= EXERCISE GOAL =
Work through the data below and state how many lines contain "Require", giving that number alone.

= ENTRIES SUPPLIED =
(* ===== verification/MetadataSpec.v ===== *)
(** * What the metadata state machine promises

    An abstract specification of committed block metadata, a flat map from
    (volume, first block) to the committed mapping guarded by the current epoch
    and a version compare-and-swap, and the simulation that shows
    [apply_request] implements it.  Then the theorems on the requests: committed
    state queries, failed requests, batches, deletion, epochs. *)

From S2P Require Import Prelude Common MetadataSM MetadataInv.

#[local] Open Scope N_scope.

(** ** The abstract specification *)

Record CommitSpec := MkSpec {
  spec_epoch : N;
  spec_volumes : gset VolumeId;
  spec_map : gmap (VolumeId * N) ExtentMapping;
}.

Definition spec_init : CommitSpec := MkSpec 0 ∅ ∅.

(** The version a compare-and-swap sees: 0 where nothing is committed. *)
Definition spec_version (a : CommitSpec) (v : VolumeId) (b : N) : N :=
  default 0 (em_extent_version <$> spec_map a !! (v, b)).

Definition spec_commit_allowed (e : ExtentMappingEntry) (a : CommitSpec) : Prop :=
  ent_volume_id e ∈ spec_volumes a ∧
  EpochId_as_u64 (ent_epoch e) = spec_epoch a ∧
  match ent_previous_version e with
  | Some p => spec_version a (ent_volume_id e) (range_start (ent_block_range e)) = p
  | None => True
  end.

#[global] Instance spec_commit_allowed_dec e a : Decision (spec_commit_allowed e a).
Proof. unfold spec_commit_allowed. destruct (ent_previous_version e); apply _. Defined.

(** One commit: the new specification state, and whether it succeeded. *)
Definition spec_commit (e : ExtentMappingEntry) (a : CommitSpec) : CommitSpec * bool :=
  if decide (spec_commit_allowed e a) then
    (MkSpec (spec_epoch a) (spec_volumes a)
       (<[(ent_volume_id e, range_start (ent_block_range e)) := mapping_of_entry e]> (spec_map a)),
     true)
  else (a, false).

(** The entries of a batch, one after the other, until one is refused. *)
Fixpoint commit_entries (es : list ExtentMappingEntry) (a : CommitSpec) : CommitSpec * bool :=
  match es with
  | [] => (a, true)
  | e :: es =>
      let '(a, ok) := spec_commit e a in
      if ok then commit_entries es a else (a, false)
  end.

(** A batch commits as a whole or not at all. *)
Definition spec_commit_batch (es : list ExtentMappingEntry) (a : CommitSpec) : CommitSpec * bool :=
  let '(a', ok) := commit_entries es a in if ok then (a', true) else (a, false).
(* ===== verification/MetadataTyped.v ===== *)
(** * Widths in the metadata state machine

    The model keeps the integers of blockyard-raft's state machine in [N].  This
    file shows that nothing is lost by it: when the integers of the requests fit
    the width of their Rust type, so do those of every state reached and of every
    response, because the code adds with wrap-around or saturation everywhere.
    The codecs of [Json] rely on it: what is read from such a state is accepted by
    the reader on the other side of a connection. *)

From S2P Require Import Prelude Common MetadataSM MetadataInv MetadataSpec.

#[local] Open Scope N_scope.

(** ** Values that fit the width of their type *)

Definition is_u64 (n : N) : Prop := n ≤ u64_max.

Definition policy_typed (p : ProtectionPolicy) : Prop :=
  match p with Replicated r => r ≤ u8_max | ErasureCoded d m => d ≤ u8_max ∧ m ≤ u8_max end.

Record mapping_typed (m : ExtentMapping) : Prop := {
  mt_version : is_u64 (em_extent_version m);
  mt_epoch : is_u64 (EpochId_as_u64 (em_epoch m));
  mt_start : is_u64 (range_start (em_block_range m));
  mt_end : is_u64 (range_end (em_block_range m));
}.

Record entry_typed (e : ExtentMappingEntry) : Prop := {
  et_version : is_u64 (ent_extent_version e);
  et_epoch : is_u64 (EpochId_as_u64 (ent_epoch e));
  et_start : is_u64 (range_start (ent_block_range e));
  et_end : is_u64 (range_end (ent_block_range e));
  et_previous : ∀ v, ent_previous_version e = Some v → is_u64 v;
}.

Record volume_typed (v : VolumeMetadata) : Prop := {
  vt_size : is_u64 (vol_size_bytes v);
  vt_protection : policy_typed (vol_protection v);
  vt_extent_size : is_u64 (vol_extent_size v);
  vt_created : is_u64 (EpochId_as_u64 (vol_created_at_epoch v));
}.

Record lease_typed (l : VolumeLease) : Prop := {
  lt_granted : is_u64 (lease_granted_at_ms l);
  lt_expires : is_u64 (lease_expires_at_ms l);
  lt_version : is_u64 (lease_version l);
}.

Record disk_typed (d : ClusterDisk) : Prop := {
  dt_capacity : is_u64 (cd_capacity_bytes d);
  dt_used : is_u64 (cd_used_bytes d);
}.

Definition request_typed (req : MetadataRequest) : Prop :=
  match req with
  | CreateVolume _ size_bytes protection extent_size =>
      is_u64 size_bytes ∧ policy_typed protection ∧ is_u64 extent_size
  | CommitExtentMapping e => entry_typed e
  | CommitExtentMappingBatch es => Forall entry_typed es
  | Lease (Acquire _ _ now_ms ttl_ms) | Lease (Renew _ _ now_ms ttl_ms) => is_u64 now_ms ∧ is_u64 ttl_ms
  | RegisterDisk _ _ capacity_bytes => is_u64 capacity_bytes
  | UpdateDiskUsage _ used_bytes => is_u64 used_bytes
  | CleanupExpiredLeases now_ms => is_u64 now_ms
  | _ => True
  end.

Definition lease_response_typed (r : LeaseResponse) : Prop :=
  match r with Granted v e | Renewed v e => is_u64 v ∧ is_u64 e | _ => True end.

Definition response_typed (r : MetadataResponse) : Prop :=
  match r with
  | RespEpoch e => is_u64 (EpochId_as_u64 e)
  | RespLease r => lease_response_typed r
  | RespNodeRegistered raft_id => is_u64 raft_id
  | _ => True
  end.

Section typed.
Context `{!UuidDisplay} `{!RaftTypes}.
Implicit Types s : MetadataStateMachineData.

Record sm_typed s : Prop := {
  st_epoch : is_u64 (EpochId_as_u64 (sm_epoch s));
  st_volumes : map_Forall (λ _, volume_typed) (sm_volumes s);
  st_mappings : map_Forall (λ _, map_Forall (λ b m, is_u64 b ∧ mapping_typed m)) (sm_extent_mappings s);
  st_operations : map_Forall (λ _ kb, is_u64 kb.2) (sm_operation_index s);
  st_versions : map_Forall (λ v kb, is_u64 v ∧ is_u64 kb.2) (sm_extent_version_index s);
  st_leases : map_Forall (λ _, lease_typed) (sm_leases s);
  st_lease_counter : is_u64 (sm_lease_version_counter s);
  st_raft_counter : is_u64 (sm_raft_id_counter s);
  st_raft_ids : map_Forall (λ _, is_u64) (sm_node_raft_map s);
  st_disks : map_Forall (λ _, disk_typed) (sm_cluster_disks s);
}.

Lemma u64_add_typed a b : is_u64 (u64_add a b).
Proof. pose proof (u64_add_bound a b). unfold is_u64, u64_max, u64_modulus in *. lia. Qed.

Lemma sm_typed_default : sm_typed sm_default.
Proof. split; first [done|apply map_Forall_empty]. Qed.

Lemma mapping_of_entry_typed e : entry_typed e → mapping_typed (mapping_of_entry e).
Proof. intros []. by split. Qed.

Lemma unindex_operation_typed m (oi : gmap string (string * N)) :
  map_Forall (λ _ kb, is_u64 kb.2) oi → map_Forall (λ _ kb, is_u64 kb.2) (unindex_operation m oi).
Proof. intros Ho. unfold unindex_operation. case_match; [by apply map_Forall_delete|done]. Qed.

Lemma unindex_version_typed m (vi : gmap N (string * N)) :
  map_Forall (λ v kb, is_u64 v ∧ is_u64 kb.2) vi →
  map_Forall (λ v kb, is_u64 v ∧ is_u64 kb.2) (unindex_version m vi).
Proof. by apply map_Forall_delete. Qed.

Lemma foldl_typed {A B} (P : B → Prop) (f : B → A → B) l b :
  (∀ b a, P b → P (f b a)) → P b → P (foldl f b l).
Proof. intros Hf. revert b. induction l; simpl; auto. Qed.

Lemma insert_node_typed n a s : sm_typed s → sm_typed (insert_node n a s).
Proof. by intros []. Qed.

Lemma create_volume_typed v size p ext s :
  is_u64 size → policy_typed p → is_u64 ext → sm_typed s →
  sm_typed (apply_create_volume v size p ext s).1.
Proof.
  intros ??? Hs. unfold apply_create_volume. case_decide; [done|]. case_match; [|done].
  destruct Hs. split; simpl; try done; apply map_Forall_insert_2; try done.
Qed.

Lemma delete_volume_typed v s : sm_typed s → sm_typed (apply_delete_volume v s).1.
Proof.
  intros Hs. unfold apply_delete_volume. case_match; [|done]. destruct Hs.
  simpl. case_match; split; simpl; try done; try (by apply map_Forall_delete).
  - apply foldl_typed; [|done]. intros. by apply unindex_operation_typed.
  - apply foldl_typed; [|done]. intros. by apply unindex_version_typed.
Qed.

Lemma commit_mapping_typed e ms s :
  entry_typed e → map_Forall (λ b m, is_u64 b ∧ mapping_typed m) ms → sm_typed s →
  sm_typed (commit_mapping e ms s).
Proof.
  intros He Hms Hs. unfold commit_mapping.
  assert (∀ oi vi, map_Forall (λ _ kb, is_u64 kb.2) oi →
    map_Forall (λ v kb, is_u64 v ∧ is_u64 kb.2) vi →
    sm_typed (set_mappings
      (<[to_string (ent_volume_id e) := <[range_start (ent_block_range e) := mapping_of_entry e]> ms]>
         (sm_extent_mappings s))
      (match ent_operation_id e with
       | Some op_id => <[to_string op_id := (to_string (ent_volume_id e), range_start (ent_block_range e))]> oi
       | None => oi
       end)
      (<[ent_extent_version e := (to_string (ent_volume_id e), range_start (ent_block_range e))]> vi) s)) as Hset.
  { intros oi vi Hoi Hvi. pose proof (et_start _ He). destruct Hs. split; simpl; try done.
    - apply map_Forall_insert_2; [|done]. apply map_Forall_insert_2; [|done].
      split; [done|by apply mapping_of_entry_typed].
    - case_match; [|done]. by apply map_Forall_insert_2.
    - apply map_Forall_insert_2; [|done]. split; [by destruct He|done]. }
  destruct (ms !! _); simpl; apply Hset; destruct Hs; try done.
  - by apply unindex_operation_typed.
  - by apply unindex_version_typed.
Qed.

Lemma apply_commit_typed e s s' r :
  entry_typed e → sm_typed s → apply_commit e s = Return (s', r) → sm_typed s' ∧ response_typed r.
Proof.
  intros He Hs. unfold apply_commit. case_match; [|by intros [= <- <-]].
  case_decide; [|by intros [= <- <-]].
  destruct (sm_extent_mappings s !! _) as [ms|] eqn:Hms; [|done]. simpl.
  case_match; intros [= <- <-]; [done|]. split; [|by apply Hs].
  apply commit_mapping_typed; [done| |done]. by apply (st_mappings _ Hs _ _ Hms).
Qed.

Lemma apply_commit_batch_typed es s s' r :
  Forall entry_typed es → sm_typed s → apply_commit_batch es s = Return (s', r) →
  sm_typed s' ∧ response_typed r.
Proof.
  intros Hes. revert s. induction Hes as [|e es He Hes IH]; intros s Hs; simpl.
  { intros [= <- <-]. split; [done|]. by apply Hs. }
  destruct (apply_commit e s) as [[s1 r1]|] eqn:H1; [|done]. simpl.
  destruct (apply_commit_typed _ _ _ _ He Hs H1) as [Hs1 Hr1].
  destruct (is_error r1); [by intros [= <- <-]|by apply IH].
Qed.

Lemma grant_typed key l v s :
  lease_typed l → is_u64 v → sm_typed s →
  sm_typed (set_leases (<[key := l]> (sm_leases s)) (set_lease_version_counter v s)).
Proof. intros Hl Hv []. split; simpl; try done. by apply map_Forall_insert_2. Qed.

Lemma apply_lease_typed req s :
  request_typed (Lease req) → sm_typed s →
  sm_typed (apply_lease_request req s).1 ∧ lease_response_typed (apply_lease_request req s).2.
Proof.
  intros Hr Hs. destruct req as [v c now ttl|v c now ttl|v c]; simpl in Hr |- *.
  - unfold apply_acquire. destruct Hr. case_decide; [|done].
    assert (sm_typed (set_leases (<[to_string v := MkVolumeLease v c now (u64_add now ttl)
        (u64_add (sm_lease_version_counter s) 1)]> (sm_leases s))
        (set_lease_version_counter (u64_add (sm_lease_version_counter s) 1) s))).
    { apply grant_typed; [split; simpl|..]; try done; apply u64_add_typed. }
    repeat case_match; simpl; try done; split; try done; split; apply u64_add_typed.
  - unfold apply_renew. destruct Hr. case_match eqn:Hl; [|done]. case_match; [done|]. case_match; [done|].
    split; [|split; apply u64_add_typed]. apply (grant_typed _ _ _ s); [|apply u64_add_typed|done].
    pose proof (st_leases _ Hs _ _ Hl) as []. split; simpl; try done; apply u64_add_typed.
  - unfold apply_release. repeat case_match; try done. split; [|done].
    destruct Hs. split; simpl; try done. by apply map_Forall_delete.
Qed.

Lemma register_node_typed n a s :
  sm_typed s → sm_typed (apply_register_node n a s).1 ∧ response_typed (apply_register_node n a s).2.
Proof.
  intros Hs. unfold apply_register_node. case_match eqn:Hn; simpl.
  - split; [by apply insert_node_typed|]. by apply (st_raft_ids _ Hs _ _ Hn).
  - split; [|apply u64_add_typed]. apply insert_node_typed. destruct Hs.
    split; simpl; try done; [apply u64_add_typed|]. apply map_Forall_insert_2; [apply u64_add_typed|done].
Qed.

Lemma disk_requests_typed req s s' r :
  match req with RegisterDisk _ _ _ | UpdateDiskUsage _ _ | DeregisterDisk _ => True | _ => False end →
  request_typed req → sm_typed s → apply_request req s = Return (s', r) →
  sm_typed s' ∧ response_typed r.
Proof.
  intros Hk Hr Hs. destruct req; try done; simpl.
  - intros [= <- <-]. split; [|done]. destruct Hs. split; simpl; try done. by apply map_Forall_insert_2.
  - unfold apply_update_disk_usage. case_match eqn:Hd; intros [= <- <-]; [|done]. split; [|done].
    pose proof (st_disks _ Hs _ _ Hd) as []. destruct Hs. split; simpl; try done. by apply map_Forall_insert_2.
  - unfold apply_deregister_disk. case_match; intros [= <- <-]; [|done]. split; [|done].
    destruct Hs. split; simpl; try done. by apply map_Forall_delete.
Qed.

Lemma apply_request_typed req s s' r :
  request_typed req → sm_typed s → apply_request req s = Return (s', r) →
  sm_typed s' ∧ response_typed r.
Proof.
  intros Hr Hs. destruct req as [n a|n|v size p ext|v| |e|es|pm|l|n a|d n c|d u|d|now];
    try (by apply disk_requests_typed); simpl.
  - intros [= <- <-]. split; [by apply insert_node_typed|done].
  - unfold apply_remove_node. case_match; intros [= <- <-]; split; try done. by destruct Hs.
  - destruct Hr as (? & ? & ?). intros [= Heq]. split.
    + pose proof (create_volume_typed v size p ext s) as Ht. rewrite Heq in Ht. by apply Ht.
    + unfold apply_create_volume in Heq. by repeat case_match; simplify_eq.
  - intros [= Heq]. split.
    + pose proof (delete_volume_typed v s Hs) as Ht. by rewrite Heq in Ht.
    + unfold apply_delete_volume in Heq. by repeat case_match; simplify_eq.
  - intros [= <- <-]. simpl. assert (is_u64 (u64_sat_add (EpochId_as_u64 (sm_epoch s)) 1)).
    { unfold is_u64, u64_sat_add. lia. }
    split; [|done]. destruct Hs. by split.
  - by apply apply_commit_typed.
  - by apply apply_commit_batch_typed.
  - intros [= <- <-]. split; [|done]. by destruct Hs.
  - pose proof (apply_lease_typed l s Hr Hs) as [H1 H2].
    destruct (apply_lease_request l s) as [s1 r1]. by intros [= <- <-].
  - intros [= Heq]. pose proof (register_node_typed n a s Hs). by rewrite Heq in *.
  - intros [= <- <-]. split; [|done]. destruct Hs. split; simpl; try done.
    intros k l [Hl _]%map_lookup_filter_Some. by eapply st_leases0.
Qed.

Lemma apply_requests_typed reqs s s' rs :
  Forall request_typed reqs → sm_typed s → apply_requests reqs s = Return (s', rs) →
  sm_typed s' ∧ Forall response_typed rs.
Proof.
  intros Hreqs. revert s s' rs. induction Hreqs as [|req reqs Hreq _ IH]; intros s s' rs Hs; simpl.
  { by intros [= <- <-]. }
  destruct (apply_request req s) as [[s1 r1]|] eqn:H1; [|done]. simpl.
  destruct (apply_requests reqs s1) as [[s2 rs2]|] eqn:H2; [|done]. intros [= <- <-].
  destruct (apply_request_typed _ _ _ _ Hreq Hs H1) as [Hs1 ?].
  destruct (IH _ _ _ Hs1 H2). by split; [|constructor].
Qed.

(** The queries read typed values from a typed state. *)
Lemma lookup_operation_typed op s m :
  sm_typed s → lookup_by_operation_id op s = Some m → mapping_typed m.
Proof.
  intros Hs. unfold lookup_by_operation_id.
  intros ([k b] & _ & Hk)%bind_Some. apply bind_Some in Hk as (ms & Hms & Hm).
  by apply (st_mappings _ Hs _ _ Hms) in Hm as [_ ?].
Qed.

Lemma list_volumes_typed s : sm_typed s → Forall volume_typed (list_volumes s).
Proof.
  intros Hs. unfold list_volumes, btree_values, btree_list. apply Forall_fmap.
  rewrite merge_sort_Permutation. apply Forall_forall. intros [k v] Hv%elem_of_map_to_list.
  by apply (st_volumes _ Hs _ _ Hv).
Qed.

End typed.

= ANSWER BOX =
2